[Python-Dev] bytes / unicode

Mon Jun 21 20:17:47 CEST 2010

At 10:29 AM 6/21/2010 -0700, Guido van Rossum wrote:
>Perhaps there are more situations where a polymorphic API would be
>helpful. Such APIs are not always so easy to implement, because they
>have to be careful with literals or other constants (and even more so
>mutable state) used internally -- but it can be done, and there are
>plenty of examples in the stdlib.

What if we could use the time machine to make the APIs that *were* 
polymorphic, regain their previously-polymorphic status, without 
needing to actually *change* any of the code of those functions?

That's what Barry's ebytes proposal would do, with appropriate 
coercion rules.  Passing ebytes into such a function would yield back 
ebytes, even if the function used strings internally, as long as 
those strings could be encoded back to bytes using the ebytes' 
encoding.  (Which would normally be the case, since stdlib constants 
are almost always ASCII, and the main use cases for ebytes would 
involve ascii-extended encodings.)

>I'm stil unclear on exactly what bstr is supposed to be, but it sounds
>a bit like one of the rejected proposals for having a single
>(Unicode-capable) str type that is implemented using different width
>encodings (Latin-1, UCS-2, UCS-4) underneath.

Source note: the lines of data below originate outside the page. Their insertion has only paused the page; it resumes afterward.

Lemma other_tab_no_alert_witness :
  sent (snd (@alertListings Sample.builtins SampleWorld.offline SampleWorld.two_markets
           SamplePipeline.config SamplePipeline.formatting SamplePipeline.services
               (Some SamplePipeline.on_sale_tab) [Items.bare_listing]
               SamplePipeline.start))
    = sent SamplePipeline.start /\
  (fst (@alertListings Sample.builtins SampleWorld.offline SampleWorld.two_markets
           SamplePipeline.config SamplePipeline.formatting SamplePipeline.services
          (Some SamplePipeline.on_sale_tab) [Items.bare_listing] SamplePipeline.start)
     = Ok tt \/
   fst (@alertListings Sample.builtins SampleWorld.offline SampleWorld.two_markets
           SamplePipeline.config SamplePipeline.formatting SamplePipeline.services
          (Some SamplePipeline.on_sale_tab) [Items.bare_listing] SamplePipeline.start)
     = Throw RangeError).
Proof.
  apply (@other_tab_no_alert Sample.builtins SampleWorld.offline SampleWorld.two_markets
           SamplePipeline.config SamplePipeline.formatting SamplePipeline.services
           SamplePipeline.on_sale_tab [Items.bare_listing] SamplePipeline.start).
  discriminate.
Defined.

End PipelineFacts.

(** ** One trace, start to end *)

Module TraceFacts.
Import Enrichment Pipeline Frame PipelineFacts.

Section WithEnvironment.
Context `{Builtins} `{Env} `{Config} `{AlertConfig} `{Formatting} `{PipelineEnv}.

Lemma handleTrace_frame (hash : string) (s : Scanner) :
  seen (snd (handleTrace hash s))
    = snd (Seen.dedupGate (clock (tick (world s))) hash (seen s)) /\
  exists more, sent (snd (handleTrace hash s)) = sent s ++ more.
Proof.
  unfold handleTrace.
  destruct (Seen.dedupGate (clock (tick (world s))) hash (seen s)) as [fresh seen1].
  cbn [snd].
  assert (Hstay : forall s' : Scanner,
             seen s' = seen1 -> sent s' = sent s ->
             seen s' = seen1 /\ exists more, sent s' = sent s ++ more).
  { intros s' Hseen Hsent. split; [exact Hseen|]. exists [].
    rewrite app_nil_r. exact Hsent. }
  destruct fresh; cbn [negb]; [|apply Hstay; reflexivity].
  set (s1 := set_seen (tickS s) seen1). unfold bindS.
  destruct (inWorld_frame (tonapiGetEvent hash) s1) as [Hseen [Hsent _]].
  change (seen s1) with seen1 in Hseen. change (sent s1) with (sent s) in Hsent.
  destruct (inWorld (tonapiGetEvent hash) s1) as [[event|e] s2]; cbn [snd] in *;
    [|apply Hstay; assumption].
  destruct (negb (Js.truthy event)); [apply Hstay; assumption|].
  unfold liftS.
  destruct (parseListingsFromEventActions event) as [[|l ls]|e];
    [apply Hstay; assumption| |apply Hstay; assumption].
  destruct (backendGetFilters_frame s2) as [f [Hf [Hseen3 Hsent3]]].
  destruct (backendGetFilters s2) as [r s3]. cbn [fst snd] in *. subst r.
  destruct (alertListings_frame f (l :: ls) s3) as [Hseen4 [more [Hsent4 _]]].
  split; [congruence|]. exists more. rewrite Hsent4. congruence.
Qed.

Not quite - as modified by Barry's proposal (which I like better than 
mine) it'd be an object that just combines bytes with an attribute 
indicating the underlying encoding.  When it interacts with strings, 
the strings are *encoded* to bytes, rather than upgrading the bytes to text.

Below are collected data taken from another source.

(** An absolute URL is left alone, whatever base URL the client has. *)
Lemma absolute_url_scenario :
  core_resolve resolve (setBaseURL (VStr "https://other.test") http) get_missing
    final_missing (reached final_missing)
  = (Return final_missing, reached final_missing)
  /\ getp final_missing "url" = VStr "https://api.test/missing".
Proof.
  split; [by vm_compute|].
  apply (url_left_alone resolve (setBaseURL (VStr "https://other.test") http) get_missing
           (own_props final_missing) (reached final_missing)
           final_missing (reached final_missing)).
  - by vm_compute.
  - reflexivity.
  - left. reflexivity.
Defined.

(** After [setBaseURL("https://api.test/v1")], the URL "/users" is joined
    under the base, and the transport is called with the joined URL. *)
Lemma base_url_scenario :
  exists u',
    getp final_users "url" = VStr u'
    /\ resolve "users" "https://api.test/v1/" = Return u'
    /\ exists evs,
         log (snd (core stringify resolve fetch_ok http_v1 get_users w0)) = (log w0 ++ evs)%list
         /\ List.filter is_fetch evs = [EvFetch (VStr u') (fetch_init final_users)].
Proof.
  destruct (setBaseURL_joins_relative_urls stringify resolve fetch_ok http
              "https://api.test/v1" get_users w0) as [Hjoin _].
  destruct (Hjoin "/users" final_users (mkWorld [∅; ∅] [EvRunFulfilled merged_users]))
    as (u' & Hu' & Hres & _ & _ & _ & Hlog).
  - reflexivity.
  - apply (bool_decide_unpack _). by vm_compute.
  - apply (bool_decide_unpack _). by vm_compute.
  - reflexivity.
  - reflexivity.
  - by vm_compute.
  - exists u'. split_and!; [exact Hu' | by apply Hres |].
    apply (Hlog (fst (core stringify resolve fetch_ok http_v1 get_users w0))).
    by destruct (core _ _ _ _ _ _).
Defined.

(** [setHeader("X-App", "next")] on a new client. *)
Lemma setHeader_scenario :
  exists c' w',
    setHeader "X-App" "next" http w0 = (Return c', w')
    /\ headers_view w' (getp (VObj (defaults c')) "headers")
       = Return (<["x-app" := "next"]> ∅).
Proof.
  destruct (setHeader_sets_default_header http "X-App" "next" w0 ∅) as [Hok _].
  - exact I.
  - reflexivity.
  - destruct Hok as (c' & w' & Hset & Hview & _); [reflexivity|].
    exists c', w'. split; [exact Hset | exact Hview].
Defined.

(** [removeHeader("x-app")] on the client that has the header. *)
Lemma removeHeader_scenario :
  exists c' w',
    removeHeader "x-app" http_app w_app = (Return c', w')
    /\ headers_view w' (getp (VObj (defaults c')) "headers")
       = Return (delete "x-app" {["x-app" := "next"]}).
Proof.
  destruct (removeHeader_removes_default_header http_app "x-app" w_app {["x-app" := "next"]})
    as (c' & w' & Hdel & Hview & _).
  - simpl. lia.
  - reflexivity.
  - reflexivity.
  - exists c', w'. split; [exact Hdel | exact Hview].
Defined.

(** [setHeader("X-App", "next")] then [removeHeader("x-app")] on a new
    client: no default header is left. *)
Lemma header_round_trip_scenario :
  exists c1 w1 c2 w2,
    setHeader "X-App" "next" http w0 = (Return c1, w1)
    /\ removeHeader "x-app" c1 w1 = (Return c2, w2)
    /\ headers_view w2 (getp (VObj (defaults c2)) "headers") = Return ∅.
Proof.
  destruct (removeHeader_undoes_setHeader http "X-App" "x-app" "next" w0 ∅)
    as (c1 & w1 & c2 & w2 & Hset & Hdel & _ & Hsame).
  - exact I.
  - reflexivity.
  - reflexivity.
  - reflexivity.
  - exists c1, w1, c2, w2. split_and!; [exact Hset | exact Hdel | by apply Hsame].
Defined.

(** [post(u, "hello", { method: "GET", data: "ignored" })] sends "hello"
    with the method POST. *)
Lemma shortcut_scenario :
  fst (core_merge stringify http post_hello w0) = Return merged_post_hello
  /\ getp merged_post_hello "url" = VStr "https://api.test/items"
  /\ getp merged_post_hello "method" = VStr "POST"
  /\ (getp merged_post_hello "data" = VStr "hello"
      \/ getp merged_post_hello "data" = VStr (stringify (VStr "hello"))).
Proof.
  split; [by vm_compute|].
  destruct (shortcut_arguments_override_config stringify resolve fetch404 http
              "POST" (VStr "https://api.test/items") (VStr "hello")
              (VObj [("method", VStr "GET"); ("data", VStr "ignored")]) w0
              merged_post_hello (snd (core_merge stringify http post_hello w0)))
    as (_ & _ & Hbody).
  apply Hbody. by vm_compute.
Defined.

(** The earlier revision: ejecting handle 5 of a registry of one. *)
Lemma legacy_eject_scenario :
  Legacy.run (Legacy.eject 5 [Some (tag "a")]) (VStr "v") w0
  = Legacy.run [Some (tag "a")] (VStr "v") w0.
Proof.
  destruct (legacy_eject_idempotent_and_inert 5 [Some (tag "a")] (VStr "v") w0) as [_ H].
  apply H. simpl. lia.
Defined.

Lemma legacy_handles_scenario :
  snd (Legacy.use (tag "b") (Legacy.eject 5 [Some (tag "a")])) = 6.
Proof.
  destruct (legacy_eject_past_end_shifts_handles 5 [Some (tag "a")] (tag "b") [] None None)
    as (H & _ & _).
  apply H. simpl. lia.
Defined.

(** The earlier revision on the 204 answer: the text reader is called. *)
Lemma legacy_bodiless_scenario :
  Legacy.core_dispatch fetch204 legacy_http legacy_final_missing (mkWorld [∅; ∅] [])
  = (Return (VStr ""),
     mkWorld [∅; ∅]
       [EvFetch (VStr "https://api.test/missing") (Legacy.fetch_init legacy_final_missing);
        EvText;
        EvRunFulfilled (Legacy.wrap resp204 (VStr "") legacy_final_missing)]).
Proof.
  apply (legacy_success_decodes_every_status fetch204 legacy_http legacy_final_missing
           (mkWorld [∅; ∅] []) resp204 (VStr "")).
  - reflexivity.
  - reflexivity.
  - reflexivity.
  - simpl. lia.
  - reflexivity.
Defined.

This is actually a big advantage for error-detection in any 
application where you're working with data that *must* be encodable 
in a specific encoding for output, as it allows you to catch errors 
much *earlier* than you would if you only did the encoding at your 
output boundary.

Anyway, this would not be the normal bytes type or string type; it's 
"bytes with an encoding".  It's also more general than Unicode, in 
the sense that it allows you to work with character sets that don't 
really *have* a proper Unicode mapping.

One issue I remember from my "enterprise" days is some of the 
Asian-language developers at NTT/Verio explaining to me that unicode 
doesn't actually solve certain issues -- that there are use cases 
where you really *do* need "bytes plus encoding" in order to properly 
express something.  Unfortunately, I never quite wrapped my head 
around the idea, I just remember it had something to do with the fact 
that Unicode has single character codes that mean different things in 
different languages, such that you were actually losing information 
by converting to unicode, or something like that.  (Or maybe the 
characters were expressed differently in certain encodings according 
to what language they came from, so you couldn't roundtrip them 
through unicode without losing information.  I think that's probably 
was what it was; maybe somebody here can chime in more on that point.)

Anyway, a type like this would need to have at least a bit of support 
from the core language, because the str type would need to be able to 
handle at least the __contains__ and %/.format() coercion cases, 
since these functions don't have __r*__ equivalents that a 
user-implemented type could provide...  and strings don't have 
anything like a '__coerce__' either.

If sufficient hooks existed, then an ebytes could be implemented 
outside the stdlib, and still used within it.